→ **TASK ITEM**: Out of the records below, copy all lines in which the word "does" occurs.
DATASET Block Start
(** * PyMeasure display widgets and instrument bindings

    A shallow embedding of
    - [pymeasure/display/curves.py] ([ResultsCurve], [ResultsImage],
      [Results3DImage], [BufferCurve]),
    - the axis handling of [pymeasure/display/widgets/plot_frame.py],
    - the property tables of [pymeasure/instruments/aimtti/TF930.py] and
      [pymeasure/instruments/keithley/keithley6482.py],
    together with the properties the specification states about them.

    Numbers: the coordinates, axis parameters and column values are Python
    and numpy floats in the source.  A float is embedded as the rational
    ([Q]) it stands for.  The comparisons, [abs], [x % 1] and [int(x)] the
    source applies to floats are exact.  A subtraction or a division
    returns the exact result rounded to a float: the rounding is a
    parameter of the embedding ([Float64]), applied wherever the source
    subtracts or divides.  (An overflow to an infinity is not modelled.)
    The numpy values that are not numbers (the result of a division by
    zero) are kept apart in [npfloat]; a column of the snapshot holds
    numbers only. *)

From Stdlib Require Import QArith Qround Qminmax Qabs ZArith Lia Lqa String.
From stdpp Require Import base list strings.

Open Scope string_scope.
Open Scope Z_scope.

(** ** Python exceptions and results *)

Inductive exn : Type :=
| KeyError (key : string)
| AttributeError (name : string)
| IndexError
| ValueError
| TypeError
| ZeroDivisionError
| Exception (msg : string).

Inductive result (A : Type) : Type :=
| Ok (a : A)
| Raise (e : exn).
Arguments Ok {A} a.
Arguments Raise {A} e.

Definition is_ok {A} (r : result A) : bool :=
  match r with Ok _ => true | Raise _ => false end.

Definition rbind {A B} (r : result A) (k : A -> result B) : result B :=
  match r with
  | Ok a => k a
  | Raise e => Raise e
  end.

Notation "'let*' x ':=' r 'in' k" := (rbind r (fun x => k))
  (at level 10, x name, r at level 100, k at level 200, only parsing).
Notation "'let*' ' p ':=' r 'in' k" :=
  (rbind r (fun x => match x with p => k end))
  (at level 10, p pattern, r at level 100, k at level 200, only parsing).

(** ** Python float operations *)

(** The rounding of the exact result of an arithmetic operation to the
    float the operation returns.  Of the rounding only this much is fixed:
    it keeps the order (rounding to nearest does) and it keeps zero. *)
Class Float64 : Type := {
  float_round : Q -> Q;
  float_round_le :
    forall a b : Q, (a <= b)%Q -> (float_round a <= float_round b)%Q;
  float_round_zero : (float_round 0 == 0)%Q
}.

(** The arithmetic without rounding error. *)
Definition no_rounding : Float64 := {|
  float_round := fun q => q;
  float_round_le := fun _ _ H => H;
  float_round_zero := Qeq_refl 0
|}.

(** [a - b] *)
Definition py_sub `{Float64} (a b : Q) : Q := float_round (a - b)%Q.

(** [x % 1]: Python's modulo takes the sign of the divisor, so the result
    lies in [0, 1). *)
Definition py_mod1 (x : Q) : Q := (x - inject_Z (Qfloor x))%Q.

(** [int(x)]: truncation towards zero. *)
Definition py_int (x : Q) : Z :=
  if Qle_bool 0 x then Qfloor x else Qceiling x.

(** [a / b], raising on a zero divisor.  (With numpy operands the quotient
    is inf or nan instead and the failure surfaces in the following
    [int()]; either way the call raises.) *)
Definition py_div `{Float64} (a b : Q) : result Q :=
  if Qeq_bool b 0 then Raise ZeroDivisionError
  else Ok (float_round (a / b)%Q).

(** [start <= v <= end] *)
Definition between (lo v hi : Q) : bool := Qle_bool lo v && Qle_bool v hi.

(** [round_up] of [ResultsImage] and [Results3DImage] (the two bodies are
    the same text). *)
Definition round_up (x : Q) : Z :=
  if Qle_bool (1 # 2) (py_mod1 x) then py_int x + 1 else py_int x.

(** ** numpy values *)

(** A numpy float64: a number, an infinity or nan. *)
Inductive npfloat : Type :=
| Fin (q : Q)
| PInf
| NInf
| NaN.

(** numpy's float division: no exception on a zero divisor. *)
Definition np_div `{Float64} (a b : Q) : npfloat :=
  if Qeq_bool b 0 then
    (if Qeq_bool a 0 then NaN else if Qle_bool 0 a then PInf else NInf)
  else Fin (float_round (a / b)%Q).

(** An index [i] into an axis of length [n]: negative indices count from
    the end, anything else out of range raises. *)
Definition np_index (n : nat) (i : Z) : result nat :=
  if (0 <=? i) && (i <? Z.of_nat n) then Ok (Z.to_nat i)
  else if (- Z.of_nat n <=? i) && (i <? 0) then Ok (Z.to_nat (Z.of_nat n + i))
  else Raise IndexError.

Definition prod_dims (shape : list nat) : nat := foldr Nat.mul 1%nat shape.

(** Row-major offset of a full index into an array of the given shape. *)
Fixpoint np_offset (shape : list nat) (idx : list Z) : result nat :=
  match shape, idx with
  | [], [] => Ok 0%nat
  | n :: shape', i :: idx' =>
      let* k := np_index n i in
      let* rest := np_offset shape' idx' in
      Ok (k * prod_dims shape' + rest)%nat
  | _, _ => Raise IndexError
  end.

(** An array of cells with its shape, stored row-major as numpy does. *)
Record ndarray (A : Type) : Type := mk_ndarray {
  shape : list nat;
  cells : list A
}.
Arguments mk_ndarray {A} shape cells.
Arguments shape {A} _.
Arguments cells {A} _.

(** [np.zeros(dims)]: raises on a negative dimension. *)
Definition np_zeros {A} (zero : A) (dims : list Z) : result (ndarray A) :=
  if forallb (fun d => 0 <=? d) dims then
    let sh := map Z.to_nat dims in
    Ok (mk_ndarray sh (replicate (prod_dims sh) zero))
  else Raise ValueError.

(** [a[idx] = v] *)
Definition np_setitem {A} (a : ndarray A) (idx : list Z) (v : A)
  : result (ndarray A) :=
  let* off := np_offset (shape a) idx in
  Ok (mk_ndarray (shape a) (<[off := v]> (cells a))).

(** [a[idx]] *)
Definition np_getitem {A} (a : ndarray A) (idx : list Z) : result A :=
  let* off := np_offset (shape a) idx in
  match cells a !! off with
  | Some v => Ok v
  | None => Raise IndexError
  end.

(** [np.transpose(a, axes=(1, 0, 2))] of an array of pixels (the last
    axis is the pixel): rows and columns change places. *)
Definition np_transpose {A} (a : ndarray A) : result (ndarray A) :=
  match shape a with
  | [h; w] =>
      Ok (mk_ndarray [w; h]
            (omap (fun k : nat => cells a !! ((k mod h) * w + k / h)%nat)
                  (seq 0 (w * h))))
  | _ => Raise ValueError
  end.

(** ** Stateful code: a state monad with exceptions

    A method body is a function from the state before the call to the
    state after it and either a value or the exception that left the body.
    The state reached when the exception was raised is kept: Python does
    not roll back. *)

Definition M (S A : Type) : Type := S -> S * result A.

Definition ret {S A} (a : A) : M S A := fun s => (s, Ok a).
Definition raise {S A} (e : exn) : M S A := fun s => (s, Raise e).
Definition lift {S A} (r : result A) : M S A := fun s => (s, r).
Definition gets {S A} (f : S -> A) : M S A := fun s => (s, Ok (f s)).
Definition modify {S} (f : S -> S) : M S unit := fun s => (f s, Ok tt).

Definition bind {S A B} (c : M S A) (k : A -> M S B) : M S B :=
  fun s =>
    match c s with
    | (s', Ok a) => k a s'
    | (s', Raise e) => (s', Raise e)
    end.

(** [try: c  except Exception as e: h e] *)
Definition try_except {S A} (c : M S A) (h : exn -> M S A) : M S A :=
  fun s =>
    match c s with
    | (s', Ok a) => (s', Ok a)
    | (s', Raise e) => h e s'
    end.

Notation "'let!' x ':=' c 'in' k" := (bind c (fun x => k))
  (at level 10, x name, c at level 100, k at level 200, only parsing).
Notation "'let!' ' p ':=' c 'in' k" :=
  (bind c (fun x => match x with p => k end))
  (at level 10, p pattern, c at level 100, k at level 200, only parsing).
Notation "c ';;' k" := (bind c (fun _ => k))
  (at level 100, k at level 200, right associativity, only parsing).

(** [if b: c] *)
Definition when {S} (b : bool) (c : M S unit) : M S unit :=
  if b then c else ret tt.

(** [for a in l: body a] *)
Fixpoint for_each {S A} (l : list A) (body : A -> M S unit) : M S unit :=
  match l with
  | [] => ret tt
  | a :: l' => body a ;; for_each l' body
  end.

(** ** The measurement snapshot and the results object *)

(** A Python value used as an axis binding: a column name, or [None]
    (the default of [PlotFrame.__init__]). *)
Inductive pyobj : Type :=
| PyNone
| PyStr (s : string).

(** [x + '_start'] *)
Definition str_add (x : pyobj) (suffix : string) : result string :=
  match x with
  | PyStr s => Ok (s ++ suffix)
  | PyNone => Raise TypeError
  end.

(** The snapshot: a pandas DataFrame, a table of named columns with one
    row per sample.  A row gives a value to every column name; only the
    names in [columns] can be read. *)
Record DataFrame : Type := mk_df {
  columns : list string;
  rows : list (string -> Q)
}.

Definition has_column (df : DataFrame) (c : pyobj) : bool :=
  match c with
  | PyStr s => bool_decide (s ∈ columns df)
  | PyNone => false
  end.

Definition key_name (c : pyobj) : string :=
  match c with PyStr s => s | PyNone => "None" end.

(** [data[c]]: the whole column. *)
Definition df_getitem (df : DataFrame) (c : pyobj) : result (list Q) :=
  if has_column df c then Ok (map (fun r => r (key_name c)) (rows df))
  else Raise (KeyError (key_name c)).

(** [row[c]] for a row of [data.iterrows()]. *)
Definition row_getitem (df : DataFrame) (row : string -> Q) (c : pyobj)
  : result Q :=
  if has_column df c then Ok (row (key_name c))
  else Raise (KeyError (key_name c)).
DATASET Block End
→ **EXERCISE SOLUTION**:
    it keeps the order (rounding to nearest does) and it keeps zero. *)
(** An array of cells with its shape, stored row-major as numpy does. *)
    The state reached when the exception was raised is kept: Python does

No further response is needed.